Chiarenza, A. A., A. M. Waterson, D. N. Schmidt, P. J. Valdes, C. Yesson, P. A. Holroyd, M. E. Collinson, et al. 2022. 100 million years of turtle paleoniche dynamics enable the prediction of latitudinal range shifts in a warming world. Current Biology. https://doi.org/10.1016/j.cub.2022.11.056
Past responses to environmental change provide vital baseline data for estimating the potential resilience of extant taxa to future change. Here, we investigate the latitudinal range contraction that terrestrial and freshwater turtles (Testudinata) experienced from the Late Cretaceous to the Paleogene (100.5–23.03 mya) in response to major climatic changes. We apply ecological niche modeling (ENM) to reconstruct turtle niches, using ancient and modern distribution data, paleogeographic reconstructions, and the HadCM3L climate model to quantify their range shifts in the Cretaceous and late Eocene. We then use the insights provided by these models to infer their probable ecological responses to future climate scenarios at different representative concentration pathways (RCPs 4.5 and 8.5 for 2100), which project globally increased temperatures and spreading arid biomes at lower to mid-latitudes. We show that turtle ranges are predicted to expand poleward in the Northern Hemisphere, with decreased habitat suitability at lower latitudes, inverting a trend of latitudinal range contraction that has been prevalent since the Eocene. Trionychids and freshwater turtles can more easily track their niches than Testudinidae and other terrestrial groups. However, habitat destruction and fragmentation at higher latitudes will probably reduce the capability of turtles and tortoises to cope with future climate changes.

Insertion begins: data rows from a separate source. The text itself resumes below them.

Lemma scan_all_ok st c :
  col_ok st mbID None c ->
  forall fuel l1 v vs s rs, cv_exts c = l1 ++ v :: vs -> scan_at st v s rs ->
  scan_mode s -> sole st mbID (sc_mbLockType s) -> -1 <= sc_maxRecords s ->
  (length rs + todo vs < fuel)%nat ->
  scan_all fuel s st =
    (Ok (SDB_DMS_EOC, limit (sc_maxRecords s)
       (drop (Z.to_nat (sc_skipNum s)) (map (at_ext v) rs ++ concat (map ext_contents vs)))), st).
Proof.
  intros Hc. induction fuel as [|fuel IH]; intros l1 v vs s rs El Hat Hm Hso Hmax Hf; [lia|].
  assert (v ∈ cv_exts c) as Hv by (rewrite El; set_solver).
  pose proof (co_ext _ _ _ _ Hc) as HF. rewrite Forall_forall in HF.
  destruct (fetch_loop_ok st v (HF v Hv) (co_geo _ _ _ _ Hc) (sole_locked _ _ Hso Hm)
    (S (Z.to_nat (sc_skipNum s))) s gen_new rs Hat) as ([[[rc rid] s'] g]&E&Hm'&He'&Hres); [lia|].
  cbn [scan_all]. unfold mbind at 1, M_bind at 1.
  assert (advance s gen_new st = (if negb (rc =? 0)
    then (Ok (rc, rid_null, scan_with_offset s' DMS_INVALID_OFFSET, g), st) else (Ok (rc, rid, s', g), st))) as ->.
  { unfold advance. rewrite (sa_run _ _ _ _ Hat). unfold mbind, M_bind, mret, M_ret.
    simpl (negb (SDB_OK =? 0)). cbv iota beta. unfold fetchNext. rewrite E. by destruct (negb _). }
  pose proof (sa_skip _ _ _ _ Hat) as Hsk.
  set (f := at_ext v). set (Y := concat (map ext_contents vs)).
  destruct (if 0 =? sc_maxRecords s then [] else drop (Z.to_nat (sc_skipNum s)) rs) as [|[o d] rs'] eqn:Ed.
  - destruct Hres as (->&Em&Esk). simpl (negb (SDB_DMS_EOC =? 0)). cbv iota beta.
    change (SDB_DMS_EOC =? 0) with false. change (SDB_DMS_EOC =? SDB_DMS_EOC) with true. cbv iota.
    unfold mbind at 1, M_bind at 1, stepToNextExtent. unfold mbind at 1, M_bind at 1, get_st.
    unfold nextExtentID. cbn [scan_with_offset sc_maxRecords sc_extent]. rewrite Em, He'.
    destruct (Z.eqb_spec 0 (sc_maxRecords s)) as [E0|E0]; cbn [negb andb].
    { unfold mret, M_ret. change (SDB_DMS_EOC =? 0) with false. cbv iota beta. by rewrite <- E0, limit_0. }
    rewrite (scan_chain _ _ _ _ _ Hc El).
    assert (length rs <= Z.to_nat (sc_skipNum s))%nat as Hlen.
    { apply (f_equal length) in Ed. rewrite length_drop in Ed. simpl in Ed. lia. }
    rewrite drop_app, (drop_ge (map f rs)) by (by rewrite length_map). rewrite length_map. cbn [app].
    destruct vs as [|v2 vs]; simpl (head _); cbn [default from_option].
    { change (DMS_INVALID_EXTENT =? NIL) with true. cbn [negb]. unfold mret, M_ret.
      change (SDB_DMS_EOC =? 0) with false. cbv iota beta. unfold Y. simpl. rewrite drop_nil.
      unfold limit. destruct (_ <? _); [done|]. by rewrite take_nil. }
    assert (v2 ∈ cv_exts c) as Hv2 by (rewrite El; set_solver).
    cbn [map head default from_option]. unfold id. destruct (Z.eqb_spec DMS_INVALID_EXTENT (ev_id v2)) as [Eb|_].
    { destruct (col_ids_pos _ _ _ _ (ev_id v2) Hc) as [? _]; [by apply cv_ids_in|].
      unfold DMS_INVALID_EXTENT in Eb. lia. }
    cbn [negb]. unfold mret, M_ret. change (SDB_OK =? 0) with true. cbv iota beta.
    match goal with |- scan_all fuel ?s2 st = _ => destruct (firstInit_ok st (sc_mbLockType s) c v2 s2)
      as (s3&st3&E3&_&Est&Hso3&Hat3&M3&X3&K3) end; simpl; try done; [by rewrite Hm'|rewrite Esk by done; lia|].
    rewrite Est in * by done. clear Est.
    change (todo (v2 :: vs)) with (S (length (ev_recs v2)) + todo vs)%nat in Hf.
    destruct fuel as [|fuel]; [lia|].
    rewrite (scan_all_first fuel _ s3 st st); [|done|exact E3|apply Hat3].
    cbn [sc_mbLockType sc_maxRecords sc_skipNum scan_with_offset] in M3, X3, K3, Hso3.
    rewrite (IH (l1 ++ [v]) v2 vs s3 (ev_recs v2)); try done.
    + rewrite X3, K3, Esk by done.
      replace (Z.to_nat (sc_skipNum s - Z.of_nat (length rs))) with (Z.to_nat (sc_skipNum s) - length rs)%nat by lia.
      done.
    + by rewrite <- app_assoc.
    + unfold scan_mode. by rewrite M3, Hm'.
    + by rewrite M3.
    + by rewrite X3.
    + lia.
  - destruct (Z.eqb_spec 0 (sc_maxRecords s)) as [E0|E0]; [done|].
    destruct Hres as (->&->&<-&Hat'&Esk&Em). change (SDB_OK =? 0) with true. cbn [negb]. cbv iota beta.
    change (SDB_OK =? 0) with true. cbv iota. unfold mbind at 1, M_bind at 1.
    assert (length rs' < length rs)%nat as Hlen.
    { apply (f_equal length) in Ed. rewrite length_drop in Ed. simpl in Ed. lia. }
    rewrite (IH l1 v vs s' rs' El Hat'); try done.
    2: { unfold scan_mode. by rewrite Hm'. }
    2: { by rewrite Hm'. }
    2: { rewrite Em. unfold lower. destruct (Z.ltb_spec 0 (sc_maxRecords s)); lia. }
    2: { lia. }
    unfold mret, M_ret. rewrite Em, Esk. change (Z.to_nat 0) with 0%nat. rewrite drop_0.
    rewrite drop_app_le by (rewrite length_map; apply (f_equal length) in Ed;
      rewrite length_drop in Ed; simpl in Ed; lia).
    unfold f. rewrite skipn_map, Ed. cbn [map app]. by rewrite limit_cons.
Qed.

Moreno, I., J. M. W. Gippet, L. Fumagalli, and P. J. Stephenson. 2022. Factors affecting the availability of data on East African wildlife: the monitoring needs of conservationists are not being met. Biodiversity and Conservation. https://doi.org/10.1007/s10531-022-02497-4
Understanding the status and abundance of species is essential for effective conservation decision-making. However, the availability of species data varies across space, taxonomic groups and data types. A case study was therefore conducted in a high biodiversity region—East Africa—to evaluate data biases, the factors influencing data availability, and the consequences for conservation. In each of the eleven target countries, priority animal species were identified as threatened species that are protected by national governments, international conventions or conservation NGOs. We assessed data gaps and biases in the IUCN Red List of Threatened Species, the Global Biodiversity Information Facility and the Living Planet Index. A survey of practitioners and decision makers was conducted to confirm and assess consequences of these biases on biodiversity conservation efforts. Our results showed data on species occurrence and population trends were available for a significantly higher proportion of vertebrates than invertebrates. We observed a geographical bias, with higher tourism income countries having more priority species and more species with data than lower tourism income countries. Conservationists surveyed felt that, of the 40 types of data investigated, those data that are most important to conservation projects are the most difficult to access. The main challenges to data accessibility are excessive expense, technological challenges, and a lack of resources to process and analyse data. With this information, practitioners and decision makers can prioritise how and where to fill gaps to improve data availability and use, and ensure biodiversity monitoring is improved and conservation impacts enhanced.
Arana, C., V. Pulido, A. Arana, A. Carlos, and L. Salinas. 2022. Distribución geográfica y abundancia poblacional de Plegadis ridgwayi, el ibis de la Puna (Threskiornithidae) con énfasis en las poblaciones del Perú. Revista Peruana de Biología 29: e22533. https://doi.org/10.15381/rpb.v29i3.22533
El ibis de la puna Plegadis ridgwayi, es una especie de Threskiornithidae que habita humedales andinos y realiza migraciones altitudinales hacia la costa. Datos propios, de GBIF, información bibliográfica y del Censo Neotropical de Aves Acuáticas (1992 a 2015) muestran que el ibis de la puna Plegadis ridgwayi se distribuye en Ecuador, Perú, Bolivia, Argentina y Chile, con las mayores densidades poblacionales en Perú y Bolivia en siete y tres localidades respectivamente, que acumulan más del 1% de la población biogeográfica. Se encuentran de 0 a 5000 m de altitud, con las mayores densidades entre 3000 a 4500 m y 0 a 500 m. La mayor incidencia de registros ocurre al sur y centro del Perú, así como costa del centro y norte del Perú. La ampliación de la distribución hacia el norte y costa peruana puede deberse a la disponibilidad ambiental y al deterioro de su hábitat andino. En cuatro humedales costeros del centro del Perú se registraron hasta 818 ibis en 2006, la gran mayoría en Pantanos de Villa y Paraíso. El número de migrantes costeros parece relacionado a la intensidad de sequías en la sierra del Perú central. La abundancia de ibis en el lago altoandino de Junín muestra una disminución histórica, con énfasis después de la sequía de 2004-2005. La expansión distribucional requiere investigar la posible hibridación con las otras especies del género antes alopátridas.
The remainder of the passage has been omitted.